*** Data listing Section Begins ***

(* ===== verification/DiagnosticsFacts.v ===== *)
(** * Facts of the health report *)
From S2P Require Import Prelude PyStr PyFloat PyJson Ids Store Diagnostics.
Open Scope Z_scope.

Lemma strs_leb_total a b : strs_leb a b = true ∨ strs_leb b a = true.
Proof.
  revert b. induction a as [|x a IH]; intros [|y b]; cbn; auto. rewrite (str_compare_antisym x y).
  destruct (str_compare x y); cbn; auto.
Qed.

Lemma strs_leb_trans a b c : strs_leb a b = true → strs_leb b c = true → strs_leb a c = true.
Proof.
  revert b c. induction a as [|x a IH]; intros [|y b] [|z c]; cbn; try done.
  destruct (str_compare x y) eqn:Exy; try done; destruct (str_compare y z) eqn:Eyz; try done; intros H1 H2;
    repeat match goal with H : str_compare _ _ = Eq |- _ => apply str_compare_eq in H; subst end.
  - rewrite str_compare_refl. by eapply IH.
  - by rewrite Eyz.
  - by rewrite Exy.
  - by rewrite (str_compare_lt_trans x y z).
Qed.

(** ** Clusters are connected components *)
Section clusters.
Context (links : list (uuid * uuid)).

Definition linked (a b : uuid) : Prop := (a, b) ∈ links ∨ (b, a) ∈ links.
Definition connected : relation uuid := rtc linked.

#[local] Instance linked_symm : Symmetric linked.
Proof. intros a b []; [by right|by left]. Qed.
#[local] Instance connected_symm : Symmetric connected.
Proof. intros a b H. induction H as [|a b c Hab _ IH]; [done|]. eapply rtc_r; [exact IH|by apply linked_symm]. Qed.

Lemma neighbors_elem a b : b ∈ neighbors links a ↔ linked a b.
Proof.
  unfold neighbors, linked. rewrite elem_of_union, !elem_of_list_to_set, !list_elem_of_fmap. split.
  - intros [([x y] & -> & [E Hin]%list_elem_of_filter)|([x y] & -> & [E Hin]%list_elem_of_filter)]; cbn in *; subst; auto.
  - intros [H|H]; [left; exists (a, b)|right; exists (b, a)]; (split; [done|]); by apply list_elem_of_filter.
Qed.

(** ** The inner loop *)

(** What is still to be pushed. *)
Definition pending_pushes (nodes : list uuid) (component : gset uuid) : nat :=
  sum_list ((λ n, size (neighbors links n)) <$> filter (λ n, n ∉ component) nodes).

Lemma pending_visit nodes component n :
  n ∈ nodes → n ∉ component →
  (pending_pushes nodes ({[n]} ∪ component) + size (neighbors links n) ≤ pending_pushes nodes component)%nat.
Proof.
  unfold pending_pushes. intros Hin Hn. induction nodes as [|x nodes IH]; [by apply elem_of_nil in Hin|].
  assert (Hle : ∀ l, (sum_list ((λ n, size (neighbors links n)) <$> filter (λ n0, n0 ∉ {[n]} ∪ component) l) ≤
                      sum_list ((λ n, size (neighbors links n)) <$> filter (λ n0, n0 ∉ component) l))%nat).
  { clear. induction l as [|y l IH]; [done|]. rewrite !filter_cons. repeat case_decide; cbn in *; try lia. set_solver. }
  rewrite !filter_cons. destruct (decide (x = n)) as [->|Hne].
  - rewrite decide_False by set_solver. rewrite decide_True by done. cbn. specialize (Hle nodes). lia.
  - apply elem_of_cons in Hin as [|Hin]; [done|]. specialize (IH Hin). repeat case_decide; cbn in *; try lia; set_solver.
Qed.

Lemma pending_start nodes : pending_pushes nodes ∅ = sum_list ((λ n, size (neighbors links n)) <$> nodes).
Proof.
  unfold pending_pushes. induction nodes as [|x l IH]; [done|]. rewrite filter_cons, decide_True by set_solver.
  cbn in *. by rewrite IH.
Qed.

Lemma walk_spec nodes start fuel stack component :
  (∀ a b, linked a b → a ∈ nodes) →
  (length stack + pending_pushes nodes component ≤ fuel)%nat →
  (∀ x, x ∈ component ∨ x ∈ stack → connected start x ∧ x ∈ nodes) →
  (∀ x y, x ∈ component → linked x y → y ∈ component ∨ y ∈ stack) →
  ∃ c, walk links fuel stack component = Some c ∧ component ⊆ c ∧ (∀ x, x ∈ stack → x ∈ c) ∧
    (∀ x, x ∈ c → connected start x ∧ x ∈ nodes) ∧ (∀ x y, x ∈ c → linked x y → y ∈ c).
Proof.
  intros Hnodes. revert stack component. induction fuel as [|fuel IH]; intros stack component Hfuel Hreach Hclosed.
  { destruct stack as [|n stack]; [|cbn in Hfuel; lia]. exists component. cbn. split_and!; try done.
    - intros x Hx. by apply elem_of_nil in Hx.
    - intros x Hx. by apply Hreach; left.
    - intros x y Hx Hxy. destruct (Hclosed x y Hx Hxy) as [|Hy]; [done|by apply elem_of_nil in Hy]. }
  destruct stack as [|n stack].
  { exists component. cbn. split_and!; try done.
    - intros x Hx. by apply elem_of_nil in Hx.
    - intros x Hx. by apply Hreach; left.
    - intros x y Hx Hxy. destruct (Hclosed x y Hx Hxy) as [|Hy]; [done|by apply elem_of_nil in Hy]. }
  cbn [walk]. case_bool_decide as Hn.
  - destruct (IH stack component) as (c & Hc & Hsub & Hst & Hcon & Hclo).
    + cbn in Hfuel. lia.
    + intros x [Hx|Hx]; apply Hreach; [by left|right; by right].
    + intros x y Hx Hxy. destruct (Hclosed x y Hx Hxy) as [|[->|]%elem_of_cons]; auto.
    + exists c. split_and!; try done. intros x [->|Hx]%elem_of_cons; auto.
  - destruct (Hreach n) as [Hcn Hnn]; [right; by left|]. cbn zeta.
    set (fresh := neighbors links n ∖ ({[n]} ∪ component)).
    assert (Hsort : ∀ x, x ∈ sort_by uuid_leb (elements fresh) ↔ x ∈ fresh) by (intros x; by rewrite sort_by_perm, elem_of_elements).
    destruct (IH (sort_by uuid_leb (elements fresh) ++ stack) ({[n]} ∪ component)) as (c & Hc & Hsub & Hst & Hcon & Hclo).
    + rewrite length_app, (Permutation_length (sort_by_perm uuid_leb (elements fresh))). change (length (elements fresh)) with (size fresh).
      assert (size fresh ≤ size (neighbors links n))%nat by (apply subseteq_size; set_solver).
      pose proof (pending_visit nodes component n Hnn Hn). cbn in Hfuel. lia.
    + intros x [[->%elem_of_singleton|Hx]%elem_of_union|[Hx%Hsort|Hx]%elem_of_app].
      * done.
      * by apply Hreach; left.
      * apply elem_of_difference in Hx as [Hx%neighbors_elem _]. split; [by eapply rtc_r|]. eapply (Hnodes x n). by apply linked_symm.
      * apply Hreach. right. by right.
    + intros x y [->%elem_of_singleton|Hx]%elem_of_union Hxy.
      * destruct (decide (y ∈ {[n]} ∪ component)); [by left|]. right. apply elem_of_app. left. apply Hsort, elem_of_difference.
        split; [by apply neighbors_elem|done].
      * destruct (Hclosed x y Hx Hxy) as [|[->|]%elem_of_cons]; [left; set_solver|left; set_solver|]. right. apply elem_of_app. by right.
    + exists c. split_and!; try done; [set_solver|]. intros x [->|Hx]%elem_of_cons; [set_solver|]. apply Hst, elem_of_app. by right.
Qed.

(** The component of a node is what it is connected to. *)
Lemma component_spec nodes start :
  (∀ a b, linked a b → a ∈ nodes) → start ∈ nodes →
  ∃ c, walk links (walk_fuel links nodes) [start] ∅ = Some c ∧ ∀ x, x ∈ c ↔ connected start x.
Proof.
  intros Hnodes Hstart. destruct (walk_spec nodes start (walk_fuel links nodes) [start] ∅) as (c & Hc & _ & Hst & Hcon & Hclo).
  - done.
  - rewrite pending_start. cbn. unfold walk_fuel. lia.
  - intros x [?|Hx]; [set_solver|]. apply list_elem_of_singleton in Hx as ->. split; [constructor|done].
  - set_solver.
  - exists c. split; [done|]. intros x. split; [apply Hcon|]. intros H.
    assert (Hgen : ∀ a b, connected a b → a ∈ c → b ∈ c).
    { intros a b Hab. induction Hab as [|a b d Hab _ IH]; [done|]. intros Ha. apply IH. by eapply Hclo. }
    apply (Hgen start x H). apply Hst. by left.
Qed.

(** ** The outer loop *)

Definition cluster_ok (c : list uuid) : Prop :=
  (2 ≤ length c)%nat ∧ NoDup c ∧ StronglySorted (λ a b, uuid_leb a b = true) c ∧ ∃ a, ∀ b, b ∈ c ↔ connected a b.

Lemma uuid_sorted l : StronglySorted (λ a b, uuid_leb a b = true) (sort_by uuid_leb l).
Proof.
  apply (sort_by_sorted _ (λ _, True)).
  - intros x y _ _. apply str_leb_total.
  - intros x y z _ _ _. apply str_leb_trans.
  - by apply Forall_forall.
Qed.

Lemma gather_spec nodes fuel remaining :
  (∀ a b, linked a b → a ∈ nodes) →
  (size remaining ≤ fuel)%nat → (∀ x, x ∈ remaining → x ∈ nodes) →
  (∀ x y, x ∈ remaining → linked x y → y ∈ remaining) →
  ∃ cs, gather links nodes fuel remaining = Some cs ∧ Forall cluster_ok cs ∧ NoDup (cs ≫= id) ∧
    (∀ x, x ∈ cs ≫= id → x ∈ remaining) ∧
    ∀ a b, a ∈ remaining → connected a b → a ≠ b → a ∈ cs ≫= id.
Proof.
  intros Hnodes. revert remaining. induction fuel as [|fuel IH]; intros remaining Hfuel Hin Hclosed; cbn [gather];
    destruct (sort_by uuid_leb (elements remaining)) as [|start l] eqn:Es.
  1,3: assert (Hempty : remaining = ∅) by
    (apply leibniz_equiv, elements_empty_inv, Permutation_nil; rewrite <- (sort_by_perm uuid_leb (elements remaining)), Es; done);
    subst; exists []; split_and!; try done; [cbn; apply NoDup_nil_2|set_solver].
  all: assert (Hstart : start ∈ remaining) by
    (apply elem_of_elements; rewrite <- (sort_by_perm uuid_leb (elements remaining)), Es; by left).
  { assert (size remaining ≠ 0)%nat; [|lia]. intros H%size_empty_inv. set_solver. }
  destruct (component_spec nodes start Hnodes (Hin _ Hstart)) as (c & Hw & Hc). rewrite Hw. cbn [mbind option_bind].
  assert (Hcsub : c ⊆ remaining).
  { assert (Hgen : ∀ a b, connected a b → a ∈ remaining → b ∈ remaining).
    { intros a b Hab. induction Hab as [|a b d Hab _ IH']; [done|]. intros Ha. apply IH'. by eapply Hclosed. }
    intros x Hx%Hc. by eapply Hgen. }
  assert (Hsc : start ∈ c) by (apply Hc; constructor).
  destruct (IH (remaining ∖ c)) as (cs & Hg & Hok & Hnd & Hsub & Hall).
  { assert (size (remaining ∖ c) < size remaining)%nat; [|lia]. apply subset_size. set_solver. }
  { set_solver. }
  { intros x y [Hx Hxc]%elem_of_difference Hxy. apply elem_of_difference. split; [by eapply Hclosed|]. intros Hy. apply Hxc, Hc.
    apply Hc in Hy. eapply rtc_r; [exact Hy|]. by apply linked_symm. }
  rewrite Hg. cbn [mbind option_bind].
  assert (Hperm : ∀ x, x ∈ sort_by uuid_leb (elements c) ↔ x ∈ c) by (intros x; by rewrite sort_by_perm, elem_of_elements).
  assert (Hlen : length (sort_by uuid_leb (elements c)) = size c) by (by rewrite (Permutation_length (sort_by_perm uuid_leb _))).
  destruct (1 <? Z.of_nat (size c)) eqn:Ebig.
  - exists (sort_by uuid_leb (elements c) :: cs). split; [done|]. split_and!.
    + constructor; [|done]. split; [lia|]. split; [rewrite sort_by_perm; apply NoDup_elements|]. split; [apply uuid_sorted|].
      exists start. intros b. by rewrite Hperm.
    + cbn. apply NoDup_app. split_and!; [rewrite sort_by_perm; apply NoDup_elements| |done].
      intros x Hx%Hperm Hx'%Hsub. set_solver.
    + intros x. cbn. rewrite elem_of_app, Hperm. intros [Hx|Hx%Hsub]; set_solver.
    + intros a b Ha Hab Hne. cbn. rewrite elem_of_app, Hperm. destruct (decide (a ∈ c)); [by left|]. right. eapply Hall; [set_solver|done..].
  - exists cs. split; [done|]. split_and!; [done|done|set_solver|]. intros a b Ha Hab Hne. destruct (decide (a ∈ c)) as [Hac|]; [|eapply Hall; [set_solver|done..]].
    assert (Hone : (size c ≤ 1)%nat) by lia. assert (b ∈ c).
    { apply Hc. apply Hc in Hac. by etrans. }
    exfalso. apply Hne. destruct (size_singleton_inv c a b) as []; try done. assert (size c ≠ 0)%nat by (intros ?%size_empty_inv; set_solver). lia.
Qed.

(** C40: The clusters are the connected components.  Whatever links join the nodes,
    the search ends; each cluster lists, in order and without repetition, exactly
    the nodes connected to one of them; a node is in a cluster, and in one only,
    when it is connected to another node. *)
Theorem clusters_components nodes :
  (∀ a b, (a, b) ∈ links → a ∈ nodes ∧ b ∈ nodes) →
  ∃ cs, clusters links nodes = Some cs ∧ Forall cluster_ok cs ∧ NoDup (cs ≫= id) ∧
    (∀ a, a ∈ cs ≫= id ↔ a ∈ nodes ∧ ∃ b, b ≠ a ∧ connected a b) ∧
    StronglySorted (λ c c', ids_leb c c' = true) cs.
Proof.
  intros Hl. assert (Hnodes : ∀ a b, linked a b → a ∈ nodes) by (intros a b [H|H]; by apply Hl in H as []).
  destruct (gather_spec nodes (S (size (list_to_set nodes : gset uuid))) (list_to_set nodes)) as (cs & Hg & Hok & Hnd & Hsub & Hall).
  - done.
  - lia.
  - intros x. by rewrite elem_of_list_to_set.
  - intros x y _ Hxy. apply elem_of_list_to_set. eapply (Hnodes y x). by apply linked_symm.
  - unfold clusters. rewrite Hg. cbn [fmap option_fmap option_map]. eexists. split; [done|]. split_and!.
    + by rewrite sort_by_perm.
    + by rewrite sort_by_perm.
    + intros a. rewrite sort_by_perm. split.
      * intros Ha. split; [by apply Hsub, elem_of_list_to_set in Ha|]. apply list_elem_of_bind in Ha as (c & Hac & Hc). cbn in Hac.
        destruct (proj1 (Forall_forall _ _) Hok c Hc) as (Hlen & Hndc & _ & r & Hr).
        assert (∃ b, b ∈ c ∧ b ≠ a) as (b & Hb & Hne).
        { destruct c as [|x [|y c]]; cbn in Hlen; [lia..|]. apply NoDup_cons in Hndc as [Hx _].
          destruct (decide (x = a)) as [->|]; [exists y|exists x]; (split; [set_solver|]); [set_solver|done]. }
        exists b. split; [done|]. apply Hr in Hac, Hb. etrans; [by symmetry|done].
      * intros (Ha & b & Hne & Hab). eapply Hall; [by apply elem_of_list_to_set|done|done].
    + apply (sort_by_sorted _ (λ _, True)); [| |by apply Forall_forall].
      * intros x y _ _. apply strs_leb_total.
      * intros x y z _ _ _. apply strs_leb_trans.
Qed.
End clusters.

*** Data listing Section Ends ***

About this exercise:
Of all the lines above, tally those with the word "Hndc". Write the total only.

Response area:
2